Opinion
December Term, 1899.
Albert L. Cohn, for the appellant.
Robert L. Turk, for the respondent.
This is an action to enforce a mechanic's lien on a monument alleged to have been purchased by the defendant from the plaintiff and erected in Cypress Hills Cemetery, in the borough of Brooklyn, on or about the 15th day of August, 1897.
Article III of the Lien Law provides that a person furnishing or placing in a cemetery or burial ground a monument, gravestone, inclosure or other structure, has a lien thereon for the agreed price thereof or the part remaining unpaid, with interest, upon filing with the superintendent or person in charge of such cemetery or burial ground a notice of lien as therein prescribed. "Such notice may be filed at any time after the completion of the work, but must be filed within one year after the agreed price for furnishing or placing such monument, gravestone, inclosure or other structure becomes due." (Laws of 1897, chap. 418, §§ 40, 41.) The plaintiff's notice of lien, instead of being filed with the superintendent or person in charge of Cypress Hills Cemetery, as required by the statute, was filed with the clerk of the county of Kings on the 23d day of January, 1899. The plaintiff's attorney having ascertained this fact, made an application to the Supreme Court in October, 1899, for leave to file said notice of lien with the cemetery superintendent nunc pro tunc, and this application has resulted in the order appealed from.

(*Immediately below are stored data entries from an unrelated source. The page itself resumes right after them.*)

(* ===== verification/SpaceProps.v ===== *)
(** * Address spaces: what the operations guarantee

    The theorems on [mm::space]: the search for a region, [mmap], [unmap] and
    pointer validation against the set of regions, copy on write, [fork], and the
    isolation of the spaces from each other. *)

From S2P Require Import Prelude CMem State WordMem Rbtree RbtreeSpec RbtreeProps Phys PhysProps Space SpaceTree SpacePages SpaceFault SpaceOps SpaceFork SpacePrivate SpaceWorld.

(** ** A system to look at *)

(** A space of anonymous memory; its second page is written, it is forked, and the
    new space writes that page too. *)
Definition demo_pool : pool := Pool ∅ 1 demo_kmem ∅ ∅.
Definition zeros : Z -> Z -> SM pool Z := fun _ _ => page_alloc.
Definition after (o : vmop) (w : world) : world := match exec zeros o w with Done _ w' => w' | _ => w end.
Definition demo_top : Z := 1048576.
Definition demo_va : Z := demo_top - 8192.
Definition demo0 : world := World [new_space 4096 demo_top] demo_pool.
Definition demo1 : world := after (Mmap 0 0 8000 3 MAP_PRIVATE) demo0.
Definition demo2 : world := after (Fault 0 (demo_va + 5000) FAULT_WRITE) demo1.
Definition demo3 : world := after (Forks 0) demo2.

#[local] Instance zeros_object : Vmobject zeros := zero_object.

Lemma demo_pool_ok : pool_ok demo_pool.
Proof.
  split; cbn [demo_pool pages next_page phys_mem]; [|intros x g Hx; now rewrite lookup_empty in Hx|intros x y g h Hx; now rewrite lookup_empty in Hx|lia].
  eexists. split; [exact demo_kmem_ok|]. intros x g Hx. now rewrite lookup_empty in Hx.
Qed.

Lemma reach_after o w r w' : reachable zeros w -> legal o w -> regular o w -> exec zeros o w = Done r w' -> reachable zeros w'.
Proof. apply reach_step. Qed.

Lemma demo0_reachable : reachable zeros demo0.
Proof. apply reach_init; [exact demo_pool_ok|reflexivity]. Qed.

Lemma demo1_reachable : reachable zeros demo1.
Proof.
  eapply (reach_after (Mmap 0 0 8000 3 MAP_PRIVATE) demo0); [exact demo0_reachable|eexists; split; [reflexivity|]; cbn; lia| |vm_compute; reflexivity].
  intros s xs [= <-] _. right; right. unfold place_for. cbn. change (round_up 8000) with 8192. unfold demo_top. split_and!; [lia|reflexivity|lia|].
  intros x a _ Ha. now rewrite lookup_empty in Ha.
Qed.

Lemma demo_resources w : bool_decide (33 <= nfree (phys_mem (wpool w))) && bool_decide (map_Forall (fun _ g => 2 * m_users g + 1 < 2 ^ 32) (pages (wpool w))) = true -> resources (wpool w).
Proof. intros [H1%bool_decide_eq_true H2%bool_decide_eq_true]%andb_true_iff. now split. Qed.

Lemma demo2_reachable : reachable zeros demo2.
Proof.
  eapply (reach_after (Fault 0 (demo_va + 5000) FAULT_WRITE) demo1); [exact demo1_reachable| | |vm_compute; reflexivity].
  - eexists. split; [vm_compute; reflexivity|]. apply demo_resources; vm_compute; reflexivity.
  - now right; left.
Qed.

Lemma regions_count s xs : space_ok s xs -> (length xs <= size (areas s))%nat.
Proof.
  intros [_ Hr _ _ _]. pose proof (regions_nodup _ _ Hr) as Hn. rewrite <- (size_list_to_set (C := gset Z)), <- (size_dom (D := gset Z)) by exact Hn.
  apply subseteq_size. intros x Hx%elem_of_list_to_set. apply elem_of_dom. now apply (ro_in _ _ Hr).
Qed.

Lemma demo3_reachable : reachable zeros demo3.
Proof.
  eapply (reach_after (Forks 0) demo2); [exact demo2_reachable| |exact I|vm_compute; reflexivity].
  eexists. split; [vm_compute; reflexivity|]. split; [apply demo_resources; vm_compute; reflexivity|]. intros xs Hs%regions_count.
  match type of Hs with (_ <= ?n)%nat => assert (n = 1%nat) as Hn by (vm_compute; reflexivity) end. lia.
Qed.


(** The space [i] of the system, with its regions. *)
Definition space_at (i : nat) (w : world) : space := default (new_space 0 0) (spaces w !! i).

Lemma demo_space w i : reachable zeros w -> is_Some (spaces w !! i) ->
  exists xs, mm_ok (outside w (space_at i w)) (Mm (space_at i w) (wpool w)) xs.
Proof.
  intros Hw [s Hi]. unfold space_at. rewrite Hi. destruct (world_space w i s (reachable_ok _ _ Hw) Hi) as (xs & Hok & _). eauto.
Qed.

(** ** Regions *)

(** In a space whose regions are in order and apart, [lookup] ends and returns
    the region that has the address, or null when none has; it changes nothing. *)
Lemma lookup_correct s xs v : space_ok s xs ->
  exists r, lookup v s = Done r s /\ ((r ∈ xs /\ contains (areas s) v r) \/ (r = 0 /\ forall x, x ∈ xs -> ~ contains (areas s) v x)).
Proof. apply lookup_spec. Qed.

Lemma lookup_correct_witness : lookup (demo_va + 8191) (space_at 0 demo2) = Done 16 (space_at 0 demo2) /\
  exists xs, space_ok (space_at 0 demo2) xs /\
    exists r, lookup (demo_va + 8192) (space_at 0 demo2) = Done r (space_at 0 demo2) /\
      ((r ∈ xs /\ contains (areas (space_at 0 demo2)) (demo_va + 8192) r) \/ (r = 0 /\ forall x, x ∈ xs -> ~ contains (areas (space_at 0 demo2)) (demo_va + 8192) x)).
Proof.
  split; [vm_compute; reflexivity|]. destruct (demo_space demo2 0 demo2_reachable) as [xs Hok]; [vm_compute; eauto|]. exists xs. split; [apply Hok|].
  apply lookup_correct, Hok.
Defined.
(* ===== verification/VfsMake.v ===== *)
(** * The file system: the operations that change directories

    [linked] says how the state changes when a node is added to the abstract tree,
    and that such a change keeps the invariant; then what [register_direntry],
    [remove_direntry], [create_inode] and the operations of tmpfs do to the state:
    [tmpfs_create] and [tmpfs_mkdir] add one node. *)

From S2P Require Import Prelude CMem State Dll Vfs VfsSpec VfsWalk.

(** The state after a node [i] of kind [k] was linked under the name [c] into the
    directory [a], whose entries are now [L']; [M] are the entries of a new
    directory. *)
Record linked (s s' : vfs) (a i : Z) (k : kind) (c : name) (L L' M : list (Z * entry)) : Prop := {
  lk_heap : vheap s <= i < vheap s';
  lk_dir : forall x, inodes s !! a = Some x -> exists x', inodes s' !! a = Some x' /\ itype x' = itype x /\ has_dops x' = has_dops x /\ mountpoint x' = mountpoint x /\
    isb x' = isb x /\ dname x' = dname x /\ rc x <= rc x' <= rc x + 1 /\ entries x' = hd_addr fst 0 L';
  lk_new : exists y, inodes s' !! i = Some y /\ itype y = ktype k /\ has_dops y = true /\ mountpoint y = 0 /\ is_Some (superblocks s' !! isb y) /\ 2 <= rc y <= 3 /\
    (k = Dir -> entries y = hd_addr fst 0 M /\ dname y = Some c);
  lk_other : forall b, b <> a -> b < vheap s -> inodes s' !! b = inodes s !! b;
  lk_fresh : forall b, vheap s' <= b -> inodes s' !! b = None;
  lk_sb : forall b, is_Some (superblocks s !! b) -> is_Some (superblocks s' !! b);
  lk_same : vfs_root s' = vfs_root s /\ proot s' = proot s /\ pcwd s' = pcwd s;
  lk_list : exists e nr, L' = (e, Entry ENT_MEM c nr i 0) :: L /\ vheap s <= e < vheap s' /\ dents (dirents s') L' /\
    (k = Dir -> exists d1 d2 n1 n2, M = [(d2, Entry ENT_MEM dotdot n2 a 0); (d1, Entry ENT_MEM dot n1 i 0)] /\ dents (dirents s') M /\
       vheap s <= d1 < vheap s' /\ vheap s <= d2 < vheap s' /\ d1 <> d2 /\ d1 <> e /\ d2 <> e);
  lk_ents : forall b, b < vheap s -> b ∉ fst <$> L -> dirents s' !! b = dirents s !! b }.

Lemma longer_ne {A} (p : list A) c : p <> p ++ [c].
Proof. intros E%(f_equal length). rewrite length_app in E. cbn in E. lia. Qed.

Section link.
Context (n : Z) (s s' : vfs) (t : tree) (P : imap) (D : dmap) (p : apath) (a i : Z) (k : kind) (c : name) (L L' M : list (Z * entry)).
Hypothesis Hok : fs_ok n s t P D.
Hypothesis Hp : P !! p = Some a.
Hypothesis HD : D !! p = Some L.
Hypothesis Hc : is_dots c = false.
Hypothesis Hnone : P !! (p ++ [c]) = None.
Hypothesis Hlk : linked s s' a i k c L L' M.
Hypothesis Hn : 4 <= n < 2 ^ 31.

The learned judge at Special Term expressed some doubt as to the power of the court to make the desired order. We think that his doubts in this respect were well founded. That portion of the Lien Law which relates to liens on monuments, gravestones and cemetery structures, does not contain any provision for extending the duration of such liens, as may be done by judicial order in the case of mechanics' liens. (Laws of 1897, chap. 418, § 16.) The statute is clear and positive in requiring that the notice of lien shall be filed with the superintendent or person in charge of the cemetery or burial ground, and that it must be filed within one year after the agreed price becomes due. The order which the court has assumed to make, permitting the notice of lien to be filed with the cemetery superintendent nunc pro tunc, cannot be regarded as a proceeding in the action. There is no provision for any such proceeding, either in the Lien Law or in the Code. The order is a judicial fiat, wholly outside the suit, for which no warrant can be found in any legislative enactment to which we have been referred. We are of the opinion that the court was without jurisdiction to give the leave which it thus assumed to grant.
The order must, therefore, be reversed, with costs.
All concurred.
Order reversed, with ten dollars costs and disbursements, and motion denied.